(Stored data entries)
(* ===== verification/Cli.v ===== *)
(** * The command line (src/main.rs)

    The commands, what each prints, and the exit code.  Parsing the arguments is clap's:
    a parsed command is the input.  A command prints its lines once it has succeeded, so
    its output is a value; the text of an error is its static part. *)

From S2P Require Import Prelude Collections Bytes External Reference Framing Clock Types Peers Ticket ManifestPath Manifest Merge Storage DataDir Shares Directory Digest Auth Scheduling State Wire LocalFs Partial Streaming Planning Apply Scan ShareScan App Status Registration Session PeerSessions Registry Running.

Inductive Command :=
| Init (directory : bytes) (name : option bytes)
| Join (share_ticket directory : bytes)
| Run (share_id : option bytes) (once : bool)
| Remove (share_id : bytes)
| StatusOf (share_id : option bytes) (json : bool)
| Id
| ScanShare (share_id : bytes)
| GenerateWorkspace
| TicketOf (share_id : bytes).

Inductive ExitCode := SUCCESS | FAILURE.

(** [println!]. *)
Definition println (line : bytes) : bytes := line ++ ["010"%byte].
Definition print_lines (lines : list bytes) : bytes := concat (map println lines).
Definition display_bool (b : bool) : bytes := if b then bs "true" else bs "false".

Section cli.
Context `{HexCodec, Sha256, Iroh, Base64Codec, Blake3, Hmac, WalkDir, Allocator}
  `{!JsonState ShareConfig} `{!JsonState Manifest} `{!JsonState ClockState}
  `{!JsonState KnownPeers} `{!JsonState RuntimeStatus}
  `{!Json SyncRequest, !Json SyncResponse, !Json ManifestMessage, !Json TransferRequest,
    !Json TransferReady, !Json TransferResponse}.
(** The public half of a key, chrono's formatting and the JSON text of a report. *)
Context (public_key : bytes → EndpointId) (rfc3339 : Z → option bytes)
  (report_json : StatusReport → option bytes).
Implicit Types d : data_dir.

(** ** Output *)

Definition init_output (r : InitResult) : bytes := print_lines [
  bs "Shared directory registered"; [];
  bs "Name: " ++ ir_name r; bs "Share ID: " ++ share_id_to_string (ir_share_id r);
  bs "Local directory: " ++ ir_local_directory r; bs "Endpoint ID: " ++ ep_to_string (ir_endpoint_id r);
  bs "Files: " ++ decimal (ir_files r); [];
  bs "Join ticket:"; ir_ticket r].

Definition join_output (r : JoinResult) : bytes := print_lines ([
  bs "Shared directory registered"; [];
  bs "Name: " ++ jr_name r; bs "Share ID: " ++ share_id_to_string (jr_share_id r);
  bs "Local directory: " ++ jr_local_directory r; bs "Endpoint ID: " ++ ep_to_string (jr_endpoint_id r)] ++
  match jr_initial_sync_status r with
  | InitialComplete => [[]; bs "Initial synchronization completed"]
  | InitialPending =>
      [[]; bs "Initial synchronization is pending"; bs "Run `syncbox run` to continue synchronization"]
  | InitialOffline =>
      [[]; bs "No known peer is currently online"; bs "Run `syncbox run` to keep retrying automatically"]
  end).

Definition run_output (shares_started : Z) : bytes :=
  if shares_started =? 0 then println (bs "No shared directories registered") else [].

Definition remove_output (share_id : bytes) : bytes := print_lines [
  bs "Shared directory registration removed"; bs "Share ID: " ++ share_id_to_string share_id;
  bs "Local directory and files were left unchanged"].

Definition status_output (json : bool) (report : StatusReport) : result bytes :=
  if json then text ← ok_or (report_json report) "unable to serialize the report"; Ok (println text)
  else Ok (human_text report).

Definition scan_output (r : ScanCommandResult) : bytes := print_lines [
  bs "Manifest updated"; bs "Share ID: " ++ share_id_to_string (scr_share_id r);
  bs "Files: " ++ decimal (scr_files r); bs "Tombstones: " ++ decimal (scr_tombstones r);
  bs "Changes detected: " ++ display_bool (scr_changed r)].

Definition workspace_output (share_id : bytes) (endpoint_id : EndpointId) (ticket : bytes) : bytes := print_lines [
  bs "Development ShareTicket generated without registering a shared directory";
  bs "Share ID: " ++ share_id_to_string share_id; bs "Endpoint ID: " ++ ep_to_string endpoint_id; [];
  bs "Join ticket:"; ticket].

Definition ticket_output (share_id ticket : bytes) : bytes := print_lines [
  bs "Warning: this ShareTicket grants access to the shared directory.";
  bs "Do not place it in logs, diagnostics, or untrusted channels.";
  bs "Share ID: " ++ share_id_to_string share_id; []; bs "Join ticket:"; ticket].

(** ** Commands *)

(** What the system answers: the data directory, whether tokio starts, and the
    environment of each command. *)
Record cli_env := {
  ci_root : result bytes;
  ci_runtime : bool;
  ci_init : register_env;
  ci_join : join_env;
  ci_run : run_env;
  ci_network : list bytes → network_env;
  ci_remove : remove_command_env;
  ci_status : status_env;
  ci_identity : identity_env;
  ci_scan : scan_command_env;
  ci_random : bytes * bytes;
  ci_readable : bool;
}.

(** A command that always ends, and its output. *)
Definition printing {A} (m : app A) (output : A → result bytes) : data_dir → option (result bytes * data_dir) :=
  λ d, let '(r, d) := m d in Some (a ← r; output a, d).

(** [run_async]: the runtime, then the future. *)
Definition run_async (env : cli_env) {A} (f : data_dir → option (result A * data_dir)) d
    : option (result A * data_dir) :=
  if ci_runtime env then f d else Some (Err "unable to start asynchronous runtime", d).

(** [run] with the data directory that was found; [None] while the command runs. *)
Definition dispatch (env : cli_env) (root : bytes) (command : Command) : data_dir → option (result bytes * data_dir) :=
  match command with
  | Init directory name => printing (init public_key root (ci_init env) directory name) (λ r, Ok (init_output r))
  | Join share_ticket directory =>
      run_async env (printing (join public_key root (ci_join env) share_ticket directory) (λ r, Ok (join_output r)))
  | Run share_id once =>
      run_async env (λ d, '(r, d) ← run_command public_key root (ci_run env) (ci_network env) share_id once d;
                          Some (n ← r; Ok (run_output n), d))
  | Remove share_id => printing (remove root (ci_remove env) share_id) (λ r, Ok (remove_output r))
  | StatusOf share_id json =>
      printing (reading (λ d, status public_key rfc3339 d root (ci_status env) share_id)) (status_output json)
  | Id => printing (device_id public_key root (ci_identity env)) (λ e, Ok (println (ep_to_string e)))
  | ScanShare share_id => printing (scan public_key root (ci_scan env) share_id) (λ r, Ok (scan_output r))
  | GenerateWorkspace =>
      printing (generate_workspace_ticket public_key root (ci_identity env) (ci_random env))
        (λ '(share_id, endpoint_id, ticket), Ok (workspace_output share_id endpoint_id ticket))
  | TicketOf share_id =>
      printing (reading (λ d, ticket d root (ci_readable env) share_id))
        (λ '(share_id, text), Ok (ticket_output share_id text))
  end.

- **Task directions**: Show every line from the entries that includes the word "unable".

- **Result below**:
  if json then text ← ok_or (report_json report) "unable to serialize the report"; Ok (println text)
  if ci_runtime env then f d else Some (Err "unable to start asynchronous runtime", d).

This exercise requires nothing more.